(* ===== verification/ControllerWait.v ===== *)
(** * The wait of the scheduler

    [ThreadManager::doControllerWait] (src/src/vex/scheduler/ThreadManager.cpp):
    how long the scheduler sleeps between two passes, the deadline it gives to
    the operating system, and the flag through which threads wake it up.  What the
    clock says at each round, and what the threads do until the round ends,
    are arguments; [running] does not change during a call.  The counters of
    timeslots, which are only kept on demand, and the copy of the clock that
    bounds the next [suspendThread] are left out. *)
From S2P Require Import Prelude Heap AdaptiblePQueue CxxFloat Timers Controllers Statistics.
From S2P Require Import ThreadParts ThreadState ThreadQueue ThreadRegistry ThreadManager.
Import VexThreadState ThreadManager.

Module ControllerWait.

(** ** Times of the operating system *)
Definition billion : Z := 1000000000.

Record timespec := mkTimespec { tv_sec : Z; tv_nsec : Z }.

(** The [while] loop that carries nanoseconds over to seconds. *)
Fixpoint carry (fuel : nat) (ts : timespec) : timespec :=
  match fuel with
  | O => ts
  | S fuel =>
    if billion <? ts.(tv_nsec)
    then carry fuel (mkTimespec (ts.(tv_sec) +ll 1) (ts.(tv_nsec) -ll billion))
    else ts
  end.

Definition deadline (start : timespec) (remaining : Z) : timespec :=
  let nsec := start.(tv_nsec) +ll remaining in
  carry (Z.to_nat (nsec / billion)) (mkTimespec start.(tv_sec) nsec).

(** The difference of two [timeval]s, each the microseconds of a clock
    reading, in nanoseconds. *)
Definition elapsed (before now : timespec) : Z :=
  let usec (ts : timespec) := Z.quot ts.(tv_nsec) 1000 in
  let sec := now.(tv_sec) -ll before.(tv_sec) in
  let diff := usec now -ll usec before in
  let '(sec, diff) := if diff <? 0 then (sec -ll 1, diff +ll 1000000) else (sec, diff) in
  (billion *ll sec) +ll (1000 *ll diff).

(** ** Rounds *)
Section wait.
Context `{HO : StdHeapOps} {T : Type}.
Implicit Types w : World T.

(** The local variables of the function. *)
Record Wait := mkWait {
  totalRemainingWaitingTime : Z;
  nsecAlreadyWaited : Z;
  timeWaitingFactor : float;
  previousTimeWaitingFactor : float;
  alreadyWaited : bool;
  tp : timespec;
}.

(** What the host and the threads do in a round. *)
Record Round := mkRound { clock : timespec; others : World T -> World T }.

(** The start of the outer loop; what was waited before is not reset. *)
Definition newTimeslot (st : Wait) w : res (Wait * World T) :=
  guard_assert (0 <? w.(schedulerTimeslot)) ;;
  Ok (mkWait w.(schedulerTimeslot) st.(nsecAlreadyWaited) st.(timeWaitingFactor)
        st.(previousTimeWaitingFactor) false st.(tp),
      set_forceMinimumTimeslotSelection false w).

Definition remainingTime (total nsec : Z) (previous factor : float) : Z :=
  f_to_ll (SFdiv 53 1024 (f32_mul (ll_to_f32 (total -ll nsec)) previous) factor).

(** The inner loop up to the test of the remaining time. *)
Definition plan (now : timespec) (st : Wait) w : res (Wait * World T) :=
  let '(nsec, previous) :=
    if st.(alreadyWaited) then (f_to_ll (ll_to_f64 (elapsed st.(tp) now)), st.(timeWaitingFactor))
    else (st.(nsecAlreadyWaited), st.(previousTimeWaitingFactor)) in
  let factor := getRunningThreadScalingFactor w in
  guard_assert (f_ltb (S754_zero false) factor) ;;
  let nsec := nsec +ll w.(decreaseSchedulerSleepingTimeBy) in
  let w := set_timeWaitingFactorChanged false (set_decreaseSchedulerSleepingTimeBy 0 w) in
  let total := if w.(forceMinimumTimeslotSelection) then 1000000
               else remainingTime st.(totalRemainingWaitingTime) nsec previous factor in
  Ok (mkWait total nsec factor previous true st.(tp), w).

Inductive action := Sleeps (until : timespec) | DoesNotSleep | ReturnsAtOnce.

Definition enterWait (running : bool) (now : timespec) (st : Wait) w : action * Wait * World T :=
  if 0 <? st.(totalRemainingWaitingTime) then
    let st' := mkWait st.(totalRemainingWaitingTime) st.(nsecAlreadyWaited) st.(timeWaitingFactor)
                 st.(previousTimeWaitingFactor) st.(alreadyWaited) now in
    if running && negb w.(schedulerWaitingForTimeslotExpiry)
    then (Sleeps (deadline now st.(totalRemainingWaitingTime)), st', set_schedulerWaitingForTimeslotExpiry true w)
    else (ReturnsAtOnce, st', set_schedulerWaitingForTimeslotExpiry false w)
  else (DoesNotSleep, st, w).

(** [noThreads] is virtual.  The result lists the deadlines of the sleeps. *)
Fixpoint rounds (running : bool) (noThreads : World T -> res (bool * World T)) (es : list Round)
    (st : Wait) w : res (list timespec * World T) :=
  match es with
  | [] => Err OutOfFuel
  | e :: es =>
    '(st, w) ← plan e.(clock) st w;
    let '(act, st, w) := enterWait running e.(clock) st w in
    let next w :=
      if w.(timeWaitingFactorChanged) then rounds running noThreads es st w
      else
        '(idle, w) ← noThreads w;
        if idle : bool then '(st, w) ← newTimeslot st w; rounds running noThreads es st w
        else Ok ([], w) in
    match act with
    | ReturnsAtOnce => Ok ([], w)
    | DoesNotSleep => next (e.(others) w)
    | Sleeps until =>
      '(sleeps, w) ← next (set_schedulerWaitingForTimeslotExpiry false (e.(others) w));
      Ok (until :: sleeps, w)
    end
  end.

(** [factor] and [start] are the values of the variables that are not
    initialised; they are written before they are read. *)
Definition doControllerWait (running : bool) (noThreads : World T -> res (bool * World T)) (factor : float)
    (start : timespec) (es : list Round) w : res (list timespec * World T) :=
  let w := set_pendingNotifications 0 w in
  '(st, w) ← newTimeslot (mkWait 0 0 factor f32_one false start) w;
  rounds running noThreads es st w.

(** One turn of the scheduler's thread, [start]: wait, poll the threads in
    native code, and make a pass. *)
Definition turn (running : bool) (noThreads : World T -> res (bool * World T)) (factor : float)
    (start : timespec) (es : list Round) (pass : World T -> res (World T)) w : res (World T) :=
  '(_, w) ← doControllerWait running noThreads factor start es w;
  let '(_, th) := ThreadRegistry.pollNativeWaitingThreads w.(threads) w.(registry) in
  pass (set_threads th w).

(** ** The deadline *)
Lemma carry_spec fuel ts :
  0 < ts.(tv_nsec) -> in_ll ts.(tv_nsec) -> ts.(tv_nsec) / billion <= Z.of_nat fuel ->
  in_ll ts.(tv_sec) -> in_ll (ts.(tv_sec) + Z.of_nat fuel) ->
  let d := carry fuel ts in
  billion * d.(tv_sec) + d.(tv_nsec) = billion * ts.(tv_sec) + ts.(tv_nsec) /\ 0 < d.(tv_nsec) <= billion.
Proof.
  revert ts. induction fuel as [|fuel IH]; intros [sec nsec]; cbn [carry tv_sec tv_nsec]; intros Hp Hr Hf Hs Hsf.
  - split; [done|]. split; [done|]. pose proof (Z.div_mod nsec billion ltac:(done)).
    pose proof (Z.mod_pos_bound nsec billion ltac:(done)). unfold billion in *. lia.
  - destruct (Z.ltb_spec billion nsec) as [Hlt|]; [|cbn; split; [done|lia]].
    assert (nsec -ll billion = nsec - billion) as Hn by (apply ll_id; unfold billion in *; ll_range).
    assert (sec +ll 1 = sec + 1) as Hs1 by (apply ll_id; ll_range).
    rewrite Hn, Hs1. specialize (IH (mkTimespec (sec + 1) (nsec - billion))). cbn [tv_sec tv_nsec] in IH.
    assert ((nsec - billion) / billion = nsec / billion - 1) as Hd
      by (replace (nsec - billion) with (nsec + (-1) * billion) by lia; rewrite Z.div_add; done || lia).
    destruct IH as [Hsum Hb]; [lia|unfold billion in *; ll_range|lia|ll_range|
      replace (sec + 1 + Z.of_nat fuel) with (sec + Z.of_nat (S fuel)) by lia; done|].
    split; [|done]. rewrite Hsum. lia.
Qed.

(** The deadline of a sleep is exactly the remaining time after the
    reading of the clock; but when that ends on a full second, its nanoseconds
    are a billion, which [pthread_cond_timedwait] rejects, so that the scheduler
    does not sleep at all. *)
Theorem wait_deadline start remaining :
  0 <= start.(tv_nsec) < billion -> 0 < remaining -> in_ll (start.(tv_nsec) + remaining) ->
  0 <= start.(tv_sec) < 2 ^ 62 ->
  let d := deadline start remaining in
  billion * d.(tv_sec) + d.(tv_nsec) = billion * start.(tv_sec) + start.(tv_nsec) + remaining /\
  0 < d.(tv_nsec) <= billion /\
  (d.(tv_nsec) = billion <-> (start.(tv_nsec) + remaining) `mod` billion = 0).
Proof.
  intros Hn Hr Hin Hs d. subst d. unfold deadline.
  assert (start.(tv_nsec) +ll remaining = start.(tv_nsec) + remaining) as -> by (by apply ll_id).
  set (nsec := start.(tv_nsec) + remaining) in *.
  assert (0 <= nsec / billion <= 2 ^ 61) as Hd.
  { split; [apply Z.div_pos; unfold billion; lia|]. apply Z.div_le_upper_bound; [done|].
    unfold in_ll, LLONG_MAX, billion in *. lia. }
  destruct (carry_spec (Z.to_nat (nsec / billion)) (mkTimespec start.(tv_sec) nsec)) as [Hsum Hb]; cbn [tv_sec tv_nsec];
    [lia|done|lia|ll_range|rewrite Z2Nat.id by lia; ll_range|].
  set (d := carry _ _) in *. cbn [tv_sec tv_nsec] in Hsum. split; [lia|]. split; [done|].
  assert (nsec = tv_nsec d + (tv_sec d - tv_sec start) * billion) as Hnd by lia. rewrite Hnd, Z.mod_add by done.
  split; [by intros ->|]. intros Hm. apply Z.mod_divide in Hm as [k Hk]; [|done]. unfold billion in *. nia.
Qed.

(** ** Waking the scheduler up *)

(** A wake-up that comes while the scheduler does not sleep is not lost. *)
Lemma wakeup_not_lost running now st w :
  w.(schedulerWaitingForTimeslotExpiry) = false ->
  forall until, (enterWait running now st (unconditionalWakeup w)).1.1 <> Sleeps until.
Proof.
  intros Hw. unfold unconditionalWakeup, enterWait. rewrite Hw. cbn.
  rewrite andb_false_r. by case_match.
Qed.

(** A scheduler with nothing to do, in the middle of a call: it woke up half a
    millisecond after the end of a timeslot of 100 ms, because a thread had
    changed its scaling factor. *)
Record woke_late (st : Wait) w : Prop := {
  wl_running : w.(runningThread) = None;
  wl_factor : w.(currentTimeScalingFactor) = f32_one;
  wl_slot : w.(schedulerTimeslot) = 100000000;
  wl_less : w.(decreaseSchedulerSleepingTimeBy) = 0;
  wl_force : w.(forceMinimumTimeslotSelection) = false;
  wl_total : st.(totalRemainingWaitingTime) = 100000000;
  wl_waited : st.(nsecAlreadyWaited) = 100500000;
  wl_previous : st.(previousTimeWaitingFactor) = f32_one;
  wl_fresh : st.(alreadyWaited) = false;
}.

Lemma plan_late now st w : woke_late st w ->
  plan now st w = Ok (mkWait (-500000) 100500000 f32_one f32_one true st.(tp),
    set_timeWaitingFactorChanged false (set_decreaseSchedulerSleepingTimeBy 0 w)).
Proof.
  intros []. unfold plan, getRunningThreadScalingFactor.
  rewrite wl_fresh0, wl_running0, wl_factor0, wl_less0. cbn zeta.
  change (f_ltb _ f32_one) with true. cbn [guard_assert mbind res_bind]. 
  change (forceMinimumTimeslotSelection _) with (forceMinimumTimeslotSelection w).
  by rewrite wl_force0, wl_total0, wl_waited0, wl_previous0.
Qed.

Lemma enter_spent running now st w : st.(totalRemainingWaitingTime) <= 0 ->
  enterWait running now st w = (DoesNotSleep, st, w).
Proof. intros Hs. unfold enterWait. by rewrite (proj2 (Z.ltb_ge _ _)). Qed.

(** What was waited is not reset for the next timeslot: that scheduler spins
    without ever sleeping again, as long as there is nothing to schedule. *)
Lemma stale_wait_spins running es st w :
  Forall (fun e => e.(others) = fun w => w) es -> woke_late st w ->
  rounds running (fun w => Ok (true, w)) es st w = Err OutOfFuel.
Proof.
  revert st w. induction es as [|e es IH]; intros st w Hes Hl; [done|].
  apply Forall_cons in Hes as [He Hes]. cbn [rounds]. rewrite plan_late by done. cbn [mbind res_bind].
  rewrite enter_spent by (cbn; lia). rewrite He. lazy beta.
  change (timeWaitingFactorChanged _) with false. destruct Hl as []. unfold newTimeslot.
  change (schedulerTimeslot _) with (schedulerTimeslot w). rewrite wl_slot0.
  cbn [mbind res_bind guard_assert]. by apply IH.
Qed.

End wait.

Lemma wait_deadline_witness :
  let d := deadline (mkTimespec 7 900000000) 100000000 in
  billion * d.(tv_sec) + d.(tv_nsec) = billion * 7 + 900000000 + 100000000 /\
  0 < d.(tv_nsec) <= billion /\
  (d.(tv_nsec) = billion <-> (900000000 + 100000000) `mod` billion = 0).
Proof.
  apply (wait_deadline (mkTimespec 7 900000000) 100000000); cbn; [unfold billion; lia|lia|ll_range|lia].
Defined.

End ControllerWait.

----

Exercise requirements — Print the lines above, unchanged, from the start of the records to the line with "let diff := usec now -ll usec before in", including that final line.

Task response —
(* ===== verification/ControllerWait.v ===== *)
(** * The wait of the scheduler

    [ThreadManager::doControllerWait] (src/src/vex/scheduler/ThreadManager.cpp):
    how long the scheduler sleeps between two passes, the deadline it gives to
    the operating system, and the flag through which threads wake it up.  What the
    clock says at each round, and what the threads do until the round ends,
    are arguments; [running] does not change during a call.  The counters of
    timeslots, which are only kept on demand, and the copy of the clock that
    bounds the next [suspendThread] are left out. *)
From S2P Require Import Prelude Heap AdaptiblePQueue CxxFloat Timers Controllers Statistics.
From S2P Require Import ThreadParts ThreadState ThreadQueue ThreadRegistry ThreadManager.
Import VexThreadState ThreadManager.

Module ControllerWait.

(** ** Times of the operating system *)
Definition billion : Z := 1000000000.

Record timespec := mkTimespec { tv_sec : Z; tv_nsec : Z }.

(** The [while] loop that carries nanoseconds over to seconds. *)
Fixpoint carry (fuel : nat) (ts : timespec) : timespec :=
  match fuel with
  | O => ts
  | S fuel =>
    if billion <? ts.(tv_nsec)
    then carry fuel (mkTimespec (ts.(tv_sec) +ll 1) (ts.(tv_nsec) -ll billion))
    else ts
  end.

Definition deadline (start : timespec) (remaining : Z) : timespec :=
  let nsec := start.(tv_nsec) +ll remaining in
  carry (Z.to_nat (nsec / billion)) (mkTimespec start.(tv_sec) nsec).

(** The difference of two [timeval]s, each the microseconds of a clock
    reading, in nanoseconds. *)
Definition elapsed (before now : timespec) : Z :=
  let usec (ts : timespec) := Z.quot ts.(tv_nsec) 1000 in
  let sec := now.(tv_sec) -ll before.(tv_sec) in
  let diff := usec now -ll usec before in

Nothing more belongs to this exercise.